Goal of the exercise >>
Return only the stretch of the material below that begins with the line containing "(** ** Peers *)" and ends with the line containing "unfold confirmed. apply", exactly; both of those lines belong to it.

=== Section Start ===

(* ===== verification/WgKeys.v ===== *)
(** * What the endpoint never changes (ts_tunnel/src/wireguard/endpoint.rs)

    Sending, receiving and dispatching leave the configurations of the peers alone, and a
    received packet is only ever attributed to a configured peer. *)

From S2P Require Import Prelude Tai64n Scheduler Packet Crypto Noise NoiseIKpsk2.
From S2P Require Import WgMessages WgEnv WgMacs WgSession WgHandshake WgState WgPeer WgEndpoint.

Module WgKeys.
Import WgMessages Results WgState WgPeer WgEndpoint.

(** ** Results of computations that return *)

Definition may {S A} (m : ST S A) (Q : A -> Prop) : Prop := forall s a s', m s = Done (a, s') -> Q a.

Section May.
Context {S A B : Type}.
Implicit Types (Q : B -> Prop).

Lemma may_ret Q b : Q b -> may (S := S) (mret b) Q.
Proof. intros HQ s a s' [= <- <-]. done. Qed.

Lemma may_bind (m : ST S A) (P : A -> Prop) (f : A -> ST S B) Q : may m P -> (forall a, P a -> may (f a) Q) -> may (m ≫= f) Q.
Proof.
  intros Hm Hf s b s' E. unfold mbind, ST_bind in E. destruct (m s) as [[a s1]|] eqn:Em; [|done]. exact (Hf a (Hm s a s1 Em) s1 b s' E).
Qed.

Lemma may_any (m : ST S A) (f : A -> ST S B) Q : (forall a, may (f a) Q) -> may (m ≫= f) Q.
Proof. intros Hf. apply (may_bind m (fun _ => True)); [done|auto]. Qed.

Lemma may_panic Q : may (S := S) st_panic Q.
Proof. intros s a s' [=]. Qed.

End May.

Create HintDb may.
#[export] Hint Resolve may_ret may_panic : may.

(** Walk through a computation whose intermediate results do not matter. *)
Ltac may_step :=
  repeat first
    [ progress cbn beta iota
    | apply may_any; intros
    | match goal with |- may (match ?x with _ => _ end) _ => destruct x end
    | match goal with |- may (if ?x then _ else _) _ => destruct x end
    | apply may_ret | apply may_panic ].

(** ** Peers *)

Definition same (p p' : Peer) : Prop := config p' = config p /\ id p' = id p.

#[global] Instance same_preorder : PreOrder same.
Proof. split; [by intros p|]. intros p q r [? ?] [? ?]. split; congruence. Qed.

(** Nothing is delivered on behalf of another peer. *)
Definition delivers (p : Peer) (out out' : RecvResult) : Prop :=
  forall q, q <> id p -> queued (rr_to_local out') q = queued (rr_to_local out) q.

Lemma delivers_trans p p' out out1 out2 : same p p' -> delivers p out out1 -> delivers p' out1 out2 -> delivers p out out2.
Proof. intros [_ Hi] H1 H2 q Hq. rewrite H2, H1; congruence. Qed.

Lemma delivers_local p out ps : delivers p out (queue_to_local out (id p) ps).
Proof. intros q Hq. cbn. by rewrite queued_append, decide_False. Qed.

Section Peer.
Context `{C : Crypto} `{W : World}.

Lemma keepalive_same p : may (schedule_keepalive p) (same p).
Proof. unfold schedule_keepalive. may_step; by split. Qed.

Lemma start_same {R} `{Q : QueueToPeer R} p (out : R) : may (start_handshake p out) (fun r => same p r.1).
Proof. unfold start_handshake. may_step; by split. Qed.

Lemma send_same p ps out : may (peer_send p ps out) (fun r => same p r.1).
Proof. unfold peer_send. may_step; (by split) || eapply start_same. Qed.

Lemma response_same p resp out : may (recv_handshake_response p resp out) (fun r => same p r.1 /\ delivers p out r.2).
Proof. unfold recv_handshake_response. may_step; by split. Qed.

Lemma cookie_same p c : may (recv_cookie_reply p c) (same p).
Proof. unfold recv_cookie_reply. may_step; by split. Qed.

Lemma confirmed_same p sp ps out : may (confirmed p sp ps out) (fun r => same p r.1 /\ delivers p out r.2).
Proof.
  unfold confirmed. apply (may_bind _ (same p)); [apply keepalive_same|]. intros p' Hp.
  may_step; (split; [done|]); intros q Hq; cbn; by rewrite queued_append, decide_False.
Qed.

Lemma data_same p sid ps out : may (recv_transport_data p sid ps out) (fun r => same p r.1 /\ delivers p out r.2).
Proof.
  unfold recv_transport_data. apply may_any. intros [slot|].
  - apply may_any. intros [ps' ss]. destruct ps' as [|x ps']; [may_step; by split|].
    apply (may_bind _ (same (with_session p ss))); [apply keepalive_same|]. intros p' Hp. may_step. split; [done|]. exact (delivers_local p out _).
  - apply may_any. intros [r hs]. destruct r as [[sp ps']|]; [|may_step; by split]. apply (confirmed_same (with_handshake p hs)).
Qed.

Lemma one_same p packet out : may (recv_one p packet out) (fun r => same p r.1.2 /\ delivers p out r.2).
Proof.
  unfold recv_one. destruct (message_mut_try_from packet) as [m|]; [|may_step; by split]. destruct m as [i|resp|t|c].
  - destruct debug_assertions; may_step; by split.
  - apply (may_bind _ _ _ _ (response_same p resp out)). intros [p' out'] H. by may_step.
  - may_step; by split.
  - apply (may_bind _ _ _ _ (cookie_same p c)). intros p' H. by may_step.
Qed.

Lemma retain_same p ps out : may (recv_retain p ps out) (fun r => same p r.1.2 /\ delivers p out r.2).
Proof.
  revert p out. induction ps as [|x ps IH]; intros p out; cbn [recv_retain]; [may_step; by split|].
  apply (may_bind _ _ _ _ (one_same p x out)). intros [[keep p1] out1] [H1 D1]. apply (may_bind _ _ _ _ (IH p1 out1)).
  intros [[kept p2] out2] [H2 D2]. may_step; (split; [by transitivity p1|by eapply delivers_trans]).
Qed.

Lemma recv_same p sid ps out : may (peer_recv p sid ps out) (fun r => same p r.1 /\ delivers p out r.2).
Proof.
  apply (may_bind _ _ _ _ (retain_same p ps out)). intros [[kept p1] out1] [H1 D1].
  intros s r s' E. destruct (data_same p1 sid kept out1 s r s' E) as [H2 D2]. split; [by transitivity p1|by eapply delivers_trans].
Qed.

Lemma respond_same p hs out : may (respond_to_handshake p hs out) (fun r => same p r.1 /\ delivers p out r.2).
Proof. unfold respond_to_handshake. may_step; by split. Qed.

Lemma timeout_same p out : may (handshake_timeout p out) (fun r => same p r.1).
Proof. unfold handshake_timeout. may_step; by split. Qed.

Lemma send_keepalive_same p out : may (send_keepalive p out) (fun r => same p r.1).
Proof.
  unfold send_keepalive. apply may_any. intros [packet ss]. destruct packet as [pk|]; [|may_step; by split].
  destruct (send_another_keepalive (with_keepalive (with_session p ss) None)); [|may_step; by split].
  apply (may_bind _ _ _ _ (keepalive_same (with_keepalive (with_session p ss) None))). intros p' [H1 H2]. may_step. by split.
Qed.

(** ** The endpoint *)

(** The configurations agree. *)
Definition keys_kept (e e' : Endpoint) : Prop := forall j, peer_key e' j = peer_key e j.

#[global] Instance keys_kept_preorder : PreOrder keys_kept.
Proof. split; [by intros e j|]. intros e1 e2 e3 H1 H2 j. by rewrite H2. Qed.

Lemma on_peer_keys {R} pid (f : Peer -> R -> ST EndpointState (Peer * R)) (Q : Peer -> R -> Prop) out r e e' :
  (forall p, may (f p out) (fun r => same p r.1 /\ Q p r.2)) -> on_peer pid f out e = Done (r, e') ->
  keys_kept e e' /\ (r = out \/ exists p, peers e !! pid = Some p /\ Q p r) /\
  forall j p', peers e' !! j = Some p' -> exists p, peers e !! j = Some p /\ id p' = id p.
Proof.
  intros Hf. unfold on_peer. destruct (peers e !! pid) as [p|] eqn:Ep; [|intros [= <- <-]; split_and!; [done|by left|eauto]].
  destruct (f p out (state e)) as [[[p' r'] s]|] eqn:Ef; [|done]. intros [= <- <-]. destruct (Hf p _ _ _ Ef) as [[Hc Hi] HQ]. cbn [fst snd] in *.
  split_and!; [|right; eauto|].
  - intros j. unfold peer_key. cbn [peers]. destruct (decide (j = pid)) as [->|Hne]; [rewrite lookup_insert_eq, Ep; cbn; by rewrite Hc|by rewrite lookup_insert_ne].
  - intros j q. cbn [peers]. rewrite lookup_insert_Some. intros [[<- <-]|[_ Hq]]; eauto.
Qed.

Lemma send_loop_keys b out r e e' : send_loop b out e = Done (r, e') -> keys_kept e e'.
Proof.
  revert out e. induction b as [|[pid ps] b IH]; intros out e E; cbn [send_loop] in E; [by injection E as _ <-|].
  unfold mbind, ST_bind in E. destruct (on_peer _ _ _ _) as [[out1 e1]|] eqn:E1; [|done].
  eapply (on_peer_keys _ _ (fun _ _ => True)) in E1 as [H1 _]; [|intros p s a s' Ea; split; [by eapply send_same|done]].
  transitivity e1; [done|]. by eapply IH.
Qed.

Lemma events_loop_keys evs out r e e' : events_loop evs out e = Done (r, e') -> keys_kept e e'.
Proof.
  revert out e. induction evs as [|[pid|pid] evs IH]; intros out e E; cbn [events_loop] in E; [by injection E as _ <-|..];
    unfold mbind, ST_bind in E; destruct (on_peer _ _ _ _) as [[out1 e1]|] eqn:E1; try done;
    (eapply (on_peer_keys _ _ (fun _ _ => True)) in E1 as [H1 _];
      [transitivity e1; [done|by eapply IH]|intros p s a s' Ea; split; [first [by eapply timeout_same | by eapply send_keepalive_same]|done]]).
Qed.

(** Identifiers of peers agree with their places. *)
Definition placed (e : Endpoint) : Prop := forall j p, peers e !! j = Some p -> id p = j.

(** Whatever was delivered is from a configured peer. *)
Definition known (e : Endpoint) (out : RecvResult) : Prop :=
  placed e /\ forall q, queued (rr_to_local out) q <> [] -> is_Some (peer_key e q).

Lemma on_peer_known pid f out r e e' :
  (forall p, may (f p out) (fun r => same p r.1 /\ delivers p out r.2)) -> on_peer pid f out e = Done (r, e') ->
  known e out -> keys_kept e e' /\ known e' r.
Proof.
  intros Hf E [Hpl Hk]. destruct (on_peer_keys pid f (fun p r => delivers p out r) out r e e' Hf E) as (Hkeys & Hr & Hid). split; [done|]. split.
  - intros j p' Hp'. destruct (Hid j p' Hp') as (p & Hp & ->). by apply Hpl.
  - intros q Hq. rewrite Hkeys. destruct Hr as [->|(p & Hp & Hd)]; [by apply Hk|].
    destruct (decide (q = pid)) as [->|Hne]; [unfold peer_key; rewrite Hp; by eexists|]. apply Hk. rewrite <- (Hd q); [done|]. by rewrite (Hpl _ _ Hp).
Qed.

Lemma handshakes_known ps out r e e' : handshakes_loop ps out e = Done (r, e') -> known e out -> keys_kept e e' /\ known e' r.
Proof.
  revert out e. induction ps as [|x ps IH]; intros out e E Hk; cbn [handshakes_loop] in E; [by injection E as <- <-|].
  unfold mbind, ST_bind in E. destruct (process_one_handshake x out e) as [[out1 e1]|] eqn:E1; [|done].
  assert (H1 : keys_kept e e1 /\ known e1 out1).
  { unfold process_one_handshake in E1. destruct (message_mut_try_from x) as [[i| | |]|]; try (injection E1 as <- <-; done).
    destruct (WgHandshake.received_new i _ _) as [hs|]; [|by injection E1 as <- <-].
    destruct (get_by_nodekey _ _) as [pid|]; [|by injection E1 as <- <-]. eapply on_peer_known; [|exact E1|done]. intros p. apply respond_same. }
  destruct H1 as [H1 Hk1]. destruct (IH out1 e1 E Hk1) as [H2 Hk2]. split; [by transitivity e1|done].
Qed.

Lemma groups_known gs out r e e' : groups_loop gs out e = Done (r, e') -> known e out -> keys_kept e e' /\ known e' r.
Proof.
  revert out e. induction gs as [|[sid ps] gs IH]; intros out e E Hk; cbn [groups_loop] in E; [by injection E as <- <-|].
  unfold mbind, ST_bind, st_get in E. destruct (get_by_session_id (ids (state e)) sid) as [pid|]; [|by apply IH in E].
  destruct (on_peer _ _ _ _) as [[out1 e1]|] eqn:E1; [|done].
  destruct (on_peer_known _ _ _ _ _ _ (fun p => recv_same p sid ps out) E1 Hk) as [H1 Hk1].
  destruct (IH out1 e1 E Hk1) as [H2 Hk2]. split; [by transitivity e1|done].
Qed.

Lemma recv_known_peers ps r e e' :
  recv ps e = Done (r, e') -> placed e -> keys_kept e e' /\ forall q, queued (rr_to_local r) q <> [] -> is_Some (peer_key e' q).
Proof.
  intros E Hpl. unfold recv in E. unfold mbind, ST_bind in E. destruct (handshakes_loop _ _ _) as [[out1 e1]|] eqn:E1; [|done].
  destruct (handshakes_known _ _ _ _ _ E1) as [H1 Hk1]; [by split|]. destruct (groups_known _ _ _ _ _ E Hk1) as [H2 [_ Hk2]].
  split; [by transitivity e1|done].
Qed.

End Peer.
End WgKeys.
Lemma timestamps_now_ok k j s :
  state_ok N k (S j) s ->
  wp timestamps_now (fun a s' => TAI64N.valid a /\ state_ok N k j s' /\
    exists c e, s' = with_timestamps (with_env s e) c) s.
Proof.
  intros [H1 H2 H3 H4]. unfold timestamps_now. wp_step. apply wp_on_env.
  unfold wp at 1, system_time. do 3 wp_step. apply wp_lift. simpl timestamps.
  destruct (TAI64N.clock_now_no_panic (timestamps s) (system_now (e_system (env s))) H2)
    as (a & c & E); [lia|apply system_sane|].
  eexists. split; [exact E|].
  destruct (TAI64N.clock_now_Done _ _ _ _ H2 (system_sane _) E) as (Hl & Hv & _ & _ & Hb).
  do 3 wp_step. split; [done|]. split; [|by do 2 eexists].
  split; simpl; try done; rewrite Hl; [done|]. lia.
Qed.

Lemma range_after_ok s timeout pm :
  0 <= timeout <= from_secs 1000 -> 0 <= pm ->
  wp (range_after timeout pm) (fun tr s' => TimeRange.ok tr /\ same_but_env s s') s.
Proof.
  intros Ht Hp. unfold range_after. wp_step. apply wp_on_env. apply wp_now. intros i e.
  wp_step. apply wp_lift.
  pose proof (instant_range i) as Hr. unfold from_secs, SECOND in Ht.
  unfold instant_add, TimeRange.checked_add.
  replace (TimeRange.instant_ok (instant_now i + timeout)) with true.
  2: { symmetry. unfold TimeRange.instant_ok. apply andb_true_iff.
       rewrite Z.leb_le, Z.ltb_lt. lia. }
  eexists. split; [done|]. apply wp_lift.
  destruct (TimeRange.new_around_ok (instant_now i + timeout) pm Hp) as (r & -> & Hok & _).
  eexists. split; [done|]. split; [done|]. by exists e.
Qed.

(** ** Starting a handshake *)

Lemma initiate_handshake_ok key peer sid ts e :
  wp (initiate_handshake key peer sid ts)
    (fun r _ => sh_id r.1 = sid /\ (32 <= length (initiation_bytes r.2))%nat) e.
Proof.
  unfold initiate_handshake, noise_sent_new. do 2 wp_step. unfold wp at 1, random_secret.
  apply wp_lift. unfold IKpsk2.new_with_ephemeral. rewrite decide_True by done.
  destruct (Core.seal _ _) as [[sct stag] s1]. destruct (Core.seal _ _) as [[pct ptag] s2].
  eexists. split; [done|]. wp_step. split; [done|].
  unfold initiation_bytes. simpl hi_mac1. simpl hi_mac2.
  rewrite !length_app, !PacketMut.length_zeroes. lia.
Qed.

Lemma write_macs_ok ms pkt e :
  (32 <= length pkt)%nat -> wp (write_macs ms pkt) (fun r _ => length r.1 = 16%nat) e.
Proof.
  intros Hl. unfold write_macs. rewrite decide_True by done. wp_step.
  unfold live_cookie. destruct (cookie ms) as [c|].
  - wp_step. apply wp_now. intros i e'. wp_step.
    destruct (instant_now i <? expiry c); apply wp_ret; apply blake2s_mac_length.
  - apply wp_ret, wp_ret, blake2s_mac_length.
Qed.

(** What an operation of a peer establishes. *)
Record peer_step (pend : list Event) (k j : nat) (self : Peer) (s : EndpointState)
    (p : Peer) (s' : EndpointState) : Prop := {
  ps_state : state_ok N k j s';
  ps_peer : peer_ok pend s' p;
  ps_id : id p = id self;
  ps_config : config p = config self;
  ps_frame : frame (id self) s s' }.

Lemma start_handshake_ok {R} `{Q : !QueueToPeer R} pend k j s self (out : R) :
  state_ok N (S k) (S j) s -> peer_ok pend s self -> handshake self = HsNone ->
  wp (start_handshake self out) (fun r s' => peer_step pend k j self s r.1 s' /\
    session r.1 = session self /\ exists pkt, r.2 = queue_to_peer out (id self) [pkt]) s.
Proof.
  intros Hs [Hn Hh Hse _ _] Hnone. unfold start_handshake. unfold held in *.
  rewrite Hnone, app_nil_r in *.
  wp_step. eapply wp_mono; [by apply allocate_session_ok|].
  intros sid s1 [Ha Hs1]. pose proof (allocated_frame _ _ _ _ Ha) as Hf.
  destruct Ha as (Hv & Hr & e1 & ->).
  wp_step. eapply wp_mono; [by apply timestamps_now_ok|].
  intros ts s2 (Hts & Hs2 & c & e2 & ->). do 3 wp_step.
  eapply wp_mono; [apply wp_on_env_any; intros e; apply initiate_handshake_ok|].
  intros [hs pkt] s3 [[Hid Hlen] [e3 ->]]. simpl in Hid, Hlen. wp_step.
  eapply wp_mono; [apply wp_on_env_any; intros e; by apply write_macs_ok|].
  intros [mac pkt'] s4 [_ [e4 ->]]. wp_step.
  eapply wp_mono; [apply range_after_ok; by vm_compute|].
  intros tr s5 [Htr [e5 ->]]. wp_step. unfold wp at 1, on_scheduler.
  match goal with |- context [Scheduler.add ?q ?r ?w] =>
    pose proof (Scheduler.add_inv q r w (so_scheduler _ _ _ _ Hs2) Htr) as Hi;
    pose proof (add_events q r w) as He
  end.
  destruct (Scheduler.add _ _ _) as [h q'] eqn:Eadd. simpl in Hi, He. wp_step.
  split; [|split; [done|by eexists]]. cbn [fst].
  split; simpl; try done.
  - destruct Hs2. by split.
  - split; unfold held, handshake_ids; simpl.
    + apply NoDup_app. split_and!; [done| |apply NoDup_singleton].
      intros i Hi2 ->%list_elem_of_singleton. rewrite Hid in Hi2. apply Hh in Hi2. congruence.
    + rewrite Hid. intros i [Hi2| ->%list_elem_of_singleton]%elem_of_app.
      * rewrite lookup_insert_ne; [by apply Hh|]. intros ->. apply Hh in Hi2. congruence.
      * by rewrite lookup_insert_eq.
    + done.
    + done.
    + unfold armed. simpl. left. eexists. split; [apply He; by left|].
      split; [|done]. unfold Scheduler.add in Eadd. by injection Eadd as <- _.
  - destruct Hf as [F1 F2 F3 F4 F5]. split; simpl; try done.
    intros e He' _. apply He. by right.
Qed.
(* ===== verification/Bitset.v ===== *)
(** * Bit sets (ts_bitset/src/lib.rs, ts_bitset/src/rank.rs)

    The word-array bit set used by the routing table: updates, searches, iteration,
    rank, bitwise operations and shifts. *)

From Stdlib Require Import ZifyNat Sorting.Sorted.
From S2P Require Import Prelude.

Module Bitset.

(** [lia] with divisions and remainders on [nat]. *)
Ltac ndlia := zify; Z.to_euclidean_division_equations; lia.

(** A bit set of [N_WORDS] words; bit 0 is the least significant bit of word 0. *)
Abbreviation Bitset := (list Z).

Definition EMPTY (n_words : nat) : Bitset := replicate n_words 0.
Definition FULL (n_words : nat) : Bitset := replicate n_words u64_max.
Definition N_BITS (n_words : nat) : nat := (n_words * 64)%nat.

Definition word_idx (bit : nat) : nat := (bit / 64)%nat.
Definition subword_idx (bit : nat) : Z := Z.shiftl 1 (Z.of_nat (Nat.land bit 63)).

(** ** Operations on words: [trailing_zeros], [leading_zeros], [count_ones] and
    [bits.Len64] *)

Definition bit_of (w : Z) (i : nat) : bool := Z.testbit w (Z.of_nat i).

Definition trailing_zeros (w : Z) : nat :=
  match List.find (bit_of w) (seq 0 64) with Some i => i | None => 64%nat end.

Definition leading_zeros (w : Z) : nat :=
  match List.find (bit_of w) (rev (seq 0 64)) with Some i => (63 - i)%nat | None => 64%nat end.

Definition count_ones64 (w : Z) : nat := length (filter (fun i => bit_of w i = true) (seq 0 64)).

Definition len (val : Z) : nat := (64 - leading_zeros val)%nat.

Definition unbounded_shl64 (w : Z) (n : nat) : Z := if decide (n < 64)%nat then Z.shiftl w (Z.of_nat n) mod U64 else 0.
Definition unbounded_shr64 (w : Z) (n : nat) : Z := if decide (n < 64)%nat then Z.shiftr w (Z.of_nat n) else 0.

(** ** Updates *)

Definition set (self : Bitset) (bit : nat) : outcome Bitset :=
  w ← index self (word_idx bit);
  store self (word_idx bit) (Z.lor w (subword_idx bit)).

=== Section End ===

Reply to the task >>
(** ** Peers *)

Definition same (p p' : Peer) : Prop := config p' = config p /\ id p' = id p.

#[global] Instance same_preorder : PreOrder same.
Proof. split; [by intros p|]. intros p q r [? ?] [? ?]. split; congruence. Qed.

(** Nothing is delivered on behalf of another peer. *)
Definition delivers (p : Peer) (out out' : RecvResult) : Prop :=
  forall q, q <> id p -> queued (rr_to_local out') q = queued (rr_to_local out) q.

Lemma delivers_trans p p' out out1 out2 : same p p' -> delivers p out out1 -> delivers p' out1 out2 -> delivers p out out2.
Proof. intros [_ Hi] H1 H2 q Hq. rewrite H2, H1; congruence. Qed.

Lemma delivers_local p out ps : delivers p out (queue_to_local out (id p) ps).
Proof. intros q Hq. cbn. by rewrite queued_append, decide_False. Qed.

Section Peer.
Context `{C : Crypto} `{W : World}.

Lemma keepalive_same p : may (schedule_keepalive p) (same p).
Proof. unfold schedule_keepalive. may_step; by split. Qed.

Lemma start_same {R} `{Q : QueueToPeer R} p (out : R) : may (start_handshake p out) (fun r => same p r.1).
Proof. unfold start_handshake. may_step; by split. Qed.

Lemma send_same p ps out : may (peer_send p ps out) (fun r => same p r.1).
Proof. unfold peer_send. may_step; (by split) || eapply start_same. Qed.

Lemma response_same p resp out : may (recv_handshake_response p resp out) (fun r => same p r.1 /\ delivers p out r.2).
Proof. unfold recv_handshake_response. may_step; by split. Qed.

Lemma cookie_same p c : may (recv_cookie_reply p c) (same p).
Proof. unfold recv_cookie_reply. may_step; by split. Qed.

Lemma confirmed_same p sp ps out : may (confirmed p sp ps out) (fun r => same p r.1 /\ delivers p out r.2).
Proof.
  unfold confirmed. apply (may_bind _ (same p)); [apply keepalive_same|]. intros p' Hp.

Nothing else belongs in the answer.